9 May 2014
Rahul Sarpeshkar
Research Laboratory of Electronics, MIT
The fundamental laws of noise in gene and protein expression set limits on the energy, time, space, molecular count, and part-count resources needed to compute at a given level of precision in the cell. Based on these laws, we conclude that analog computation is significantly more efficient in its use of resources than deterministic digital computation in the cell. Hence, synthetic and natural circuits in cells must use analog, collective analog, probabilistic, and hybrid analog-digital computational approaches to function; otherwise, even relatively simple computations in cells like addition will exceed energy and molecular-count budgets. We present schematics for efficiently representing analog DNA-protein computation in cells. A deep connection between analog circuits and cell biology enables us to also engineer synthetic analog computation in cells efficiently.

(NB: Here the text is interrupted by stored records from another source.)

Lemma lintRule_missing (E : Env) (M rule : string) (st : State) :
  range_ok E →
  noSeries E M →
  unresolvedOrMissing M st →
  let st' := lintRule E st rule in
  unresolvedOrMissing M st' ∧
  findingsFor M (stderr st') =
    findingsFor M (stderr st) ++ (if decide (M ∈ referenced E rule) then [rule] else []) ∧
  (M ∈ referenced E rule → metrics st' !! M = Some false).
Proof.
  intros Hr HM Hinv. unfold lintRule, getMetrics, referenced.
  destruct (promql_ParseExpr E rule) as [err|expr]; cbv zeta.
  - rewrite findingsFor_print. simpl. rewrite decide_False by set_solver.
    split; [done|]. split; [done|]. set_solver.
  - rewrite Inspect_collect.
    destruct (checkMetrics_missing E M rule (map_range E (ranges st) (names expr))
                (tickRange st) HM (range_NoDup E _ _ Hr) Hinv) as (H1 & H2 & H3).
    split; [done|]. split.
    + rewrite H2. simpl. f_equal.
      destruct (decide (M ∈ names expr)) as [Hin|Hnin].
      * rewrite decide_True; [done|]. by apply range_elem_of.
      * rewrite decide_False; [done|]. by rewrite range_elem_of.
    + intros Hin. apply H3. by apply range_elem_of.
Qed.

Lemma lintRules_missing (E : Env) (M : string) (rules : list string) (st : State) :
  range_ok E →
  noSeries E M →
  unresolvedOrMissing M st →
  let st' := fold_left (lintRule E) rules st in
  unresolvedOrMissing M st' ∧
  findingsFor M (stderr st') =
    findingsFor M (stderr st) ++ filter (λ r, M ∈ referenced E r) rules ∧
  ((∃ r, r ∈ rules ∧ M ∈ referenced E r) → metrics st' !! M = Some false).
Proof.
  intros Hr HM. revert st. induction rules as [|r rules IH]; intros st Hinv; simpl.
  - rewrite app_nil_r. split; [done|]. split; [done|].
    intros (r & Hin & _). by apply elem_of_nil in Hin.
  - destruct (lintRule_missing E M r st Hr HM Hinv) as (Hinv1 & Hf1 & Hc1).
    destruct (IH _ Hinv1) as (Hinv2 & Hf2 & Hc2).
    split; [done|]. split.
    + rewrite Hf2, Hf1, <- app_assoc. f_equal. rewrite filter_cons.
      by destruct (decide (M ∈ referenced E r)).
    + intros (r' & [->|Hin]%elem_of_cons & Href); [|by eauto].
      apply (extends_lintRules E rules). by apply Hc1.
Qed.

Lemma finding_in_print (r m : string) (o : Output) (st : State) :
  finding r m ∈ stderr (print o st) → finding r m ∈ stderr st ∨ o = finding r m.
Proof.
  simpl. intros [H|H]%elem_of_app; [by left|].
  apply list_elem_of_singleton in H. by right.
Qed.

(** A finding is printed only for the metric being checked, and only
    once the memo table says that it is missing. *)
Lemma finding_checkMetric (E : Env) (rule m0 : string) (st : State) (r m : string) :
  finding r m ∈ stderr (checkMetric E rule st m0) →
  finding r m ∈ stderr st ∨
  (r = rule ∧ m = m0 ∧ metrics (checkMetric E rule st m0) !! m0 = Some false).
Proof.
  destruct (checkMetric_cases E rule m0 st) as
    [(b & Hb & ->)|[(err & Hm & Hs & ->)|(lset & w & Hm & Hs & ->)]].
  - destruct b; [by left|]. intros [H|H]%finding_in_print; [by left|].
    injection H as -> ->. by right.
  - intros [H|H]%finding_in_print; [by left | discriminate].
  - cbv zeta. destruct (verdict lset) eqn:Hv; [by left|].
    intros [H|H]%finding_in_print; [by left|].
    injection H as -> ->. right. simpl. by rewrite lookup_insert_eq.
Qed.

Lemma finding_checkMetrics (E : Env) (rule : string) (ms : list string) (st : State)
    (r m : string) :
  finding r m ∈ stderr (fold_left (checkMetric E rule) ms st) →
  finding r m ∈ stderr st ∨
  (r = rule ∧ m ∈ ms ∧ metrics (fold_left (checkMetric E rule) ms st) !! m = Some false).
Proof.
  revert st. induction ms as [|m0 ms IH]; intros st; simpl; [by left|].
  intros [H|(-> & Hin & Hf)]%IH.
  - apply finding_checkMetric in H as [H|(-> & -> & Hf)]; [by left|].
    right. split; [done|]. split; [left|].
    by apply (extends_checkMetrics E rule ms).
  - right. split; [done|]. split; [by right | done].
Qed.

Lemma finding_lintRule (E : Env) (rule : string) (st : State) (r m : string) :
  range_ok E →
  finding r m ∈ stderr (lintRule E st rule) →
  finding r m ∈ stderr st ∨
  (r = rule ∧ m ∈ referenced E rule ∧ metrics (lintRule E st rule) !! m = Some false).
Proof.
  intros Hr. unfold lintRule, getMetrics, referenced.
  destruct (promql_ParseExpr E rule) as [err|expr].
  - intros [H|H]%finding_in_print; [by left | discriminate].
  - rewrite Inspect_collect. intros [H|(-> & Hin & Hf)]%finding_checkMetrics; [by left|].
    right. split; [done|]. split; [|done]. by apply range_elem_of in Hin.
Qed.

Lemma finding_lintRules (E : Env) (rules : list string) (st : State) (r m : string) :
  range_ok E →
  finding r m ∈ stderr (fold_left (lintRule E) rules st) →
  finding r m ∈ stderr st ∨
  (r ∈ rules ∧ m ∈ referenced E r ∧
   metrics (fold_left (lintRule E) rules st) !! m = Some false).
Proof.
  intros Hr. revert st. induction rules as [|r0 rules IH]; intros st; simpl; [by left|].
  intros [H|(Hin & Href & Hf)]%IH.
  - apply (finding_lintRule E _ _ _ _ Hr) in H as [H|(-> & Href & Hf)]; [by left|].
    right. split; [left|]. split; [done|].
    by apply (extends_lintRules E rules).
  - right. split; [by right | done].
Qed.

Lemma verdict_false (lset : list LabelSet) : false = verdict lset → lset = [].
Proof.
  unfold verdict. destruct lset as [|l lset]; [done|]. intros H. symmetry in H.
  apply bool_decide_eq_false in H. simpl in H. lia.
Qed.

(** C10: findings are per rule and metric.  When the server has no
    series for [M], the rules reported for [M] are exactly the listed
    rules that refer to [M], in listing order and as often as they are
    listed, although at most one query for [M] is sent (exactly one as
    soon as some listed rule refers to it).  Conversely every finding
    names a listed rule and a metric that rule refers to and that the
    server answered with no series; a rule none of whose metrics is
    missing gets no finding. *)
Theorem findings_per_rule_and_metric (E : Env) (promURL : string) (res : RulesResult) :
  range_ok E →
  listed E promURL res →
  let final := snd (run E promURL initState) in
  (∀ M, noSeries E M →
     findingsFor M (stderr final) =
       filter (λ r, M ∈ referenced E r) (listRuleQueries res) ∧
     seriesCount M (calls final) ≤ 1 ∧
     ((∃ r, r ∈ listRuleQueries res ∧ M ∈ referenced E r) →
      seriesCount M (calls final) = 1)) ∧
  (∀ r m, finding r m ∈ stderr final →
     r ∈ listRuleQueries res ∧ m ∈ referenced E r ∧
     metrics final !! m = Some false ∧
     ∃ req w, SeriesCall req (inr ([], w)) ∈ calls final ∧ matches req = [m]).
Proof.
  intros Hr Hl final.
  assert (consistent final) as Hc.
  { apply (reachable_consistent E), reachable_run. }
  subst final. rewrite (run_listed _ _ _ _ Hl) in *. simpl in *. split.
  - intros M HM.
    destruct (lintRules_missing E M (listRuleQueries res)
                (logCall RulesCall (setMetrics ∅ initState)) Hr HM) as (Hinv & Hf & Hm).
    { left. done. }
    split; [exact Hf|]. split.
    + destruct Hinv as [[_ ->]|[_ ->]]; lia.
    + intros Hex. destruct Hinv as [[Hn _]|[_ ->]]; [|done].
      rewrite (Hm Hex) in Hn. discriminate.
  - intros r m H.
    apply (finding_lintRules E _ _ _ _ Hr) in H as [H|(Hin & Href & Hf)].
    { by apply elem_of_nil in H. }
    split; [done|]. split; [done|]. split; [done|].
    destruct (cached_answered _ Hc m false Hf) as (req & lset & w & Hcall & Hreq & Hv).
    apply verdict_false in Hv as ->. eauto.
Qed.

Lemma noSeries_demo (rs : error + RulesResult) (order : nat → gset string → list string)
    (M : string) :
  M ≠ "up" → noSeries (Demo.env rs Demo.series order) M.
Proof.
  intros HM h req Hreq. exists []. simpl. unfold Demo.series.
  rewrite Hreq. rewrite decide_False; [done|]. congruence.
Qed.

Lemma findings_per_rule_and_metric_witness :
  findingsFor "foo" (stderr (snd (run Demo.repeated Demo.address initState))) =
    ["foo + bar"; "foo + bar"] ∧
  seriesCount "foo" (calls (snd (run Demo.repeated Demo.address initState))) = 1 ∧
  metrics (snd (run Demo.repeated Demo.address initState)) !! "bar" = Some false.
Proof.
  destruct (findings_per_rule_and_metric Demo.repeated Demo.address _
              (descending_ok _ _) (listed_demo _ _ _)) as [HA HB].
  destruct (HA "foo") as (H1 & _ & H3).
  { apply noSeries_demo. discriminate. }
  split; [exact H1|]. split.
  - apply H3. exists "foo + bar". split; [left | vm_compute; reflexivity].
  - apply (HB "foo + bar" "bar"). vm_compute. repeat constructor.
Defined.

(** ** Runs against a steady server *)

Lemma steady_answer (E : Env) (m : string) (st : State) :
  steady E → api_Series E (calls st) (seriesRequest E m st) = answer E m.
Proof. intros H. by apply H. Qed.

Lemma sound_insert (E : Env) (m : string) (st : State) (c : ApiCall)
    (lset : list LabelSet) (w : list string) :
  answer E m = inr (lset, w) →
  sound E st →
  sound E (setMetrics (<[m := verdict lset]> (metrics st)) (logCall c st)).
Proof.
  intros Ha Hs m' b. simpl. destruct (decide (m = m')) as [<-|Hne].
  - rewrite lookup_insert_eq. intros [= <-]. eauto.
  - rewrite lookup_insert_ne by done. apply Hs.
Qed.

(** Against a steady server, one turn of the inner loop prints what
    [outcome] says, whatever is in the memo table already. *)
Lemma checkMetric_steady (E : Env) (rule m : string) (st : State) :
  steady E →
  sound E st →
  stderr (checkMetric E rule st m) = stderr st ++ outcome E rule m ∧
  sound E (checkMetric E rule st m).
Proof.
  intros HE Hs. unfold outcome.
  destruct (checkMetric_cases E rule m st) as
    [(b & Hb & ->)|[(err & Hm & Ha & ->)|(lset & w & Hm & Ha & ->)]].
  - destruct (Hs m b Hb) as (lset & w & -> & ->).
    destruct (verdict lset); [by rewrite app_nil_r | done].
  - rewrite steady_answer in Ha by done. by rewrite Ha.
  - rewrite steady_answer in Ha by done. rewrite Ha. cbv zeta.
    pose proof (sound_insert E m st
      (SeriesCall (seriesRequest E m st) (inr (lset, w))) lset w Ha Hs) as Hs'.
    destruct (verdict lset); [by rewrite app_nil_r | done].
Qed.

Lemma checkMetrics_steady (E : Env) (rule : string) (ms : list string) (st : State) :
  steady E →
  sound E st →
  stderr (fold_left (checkMetric E rule) ms st) = stderr st ++ (ms ≫= outcome E rule) ∧
  sound E (fold_left (checkMetric E rule) ms st).
Proof.
  intros HE. revert st. induction ms as [|m ms IH]; intros st Hs; simpl.
  - by rewrite app_nil_r.
  - destruct (checkMetric_steady E rule m st HE Hs) as [H1 H2].
    destruct (IH _ H2) as [H3 H4]. split; [|done].
    by rewrite H3, H1, <- app_assoc.
Qed.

Analog electronic flow in subthreshold transistors and analog molecular flux in chemical reactions obey Boltzmann exponential laws of thermodynamics and are described by astoundingly similar logarithmic electrochemical potentials. Therefore, cytomorphic circuits can help to map circuit designs between electronic and biochemical domains. We describe recent work that uses positive-feedback linearization circuits to architect wide-dynamic-range logarithmic analog computation in Escherichia coli using three transcription factors, nearly two orders of magnitude more efficient in parts than prior digital implementations.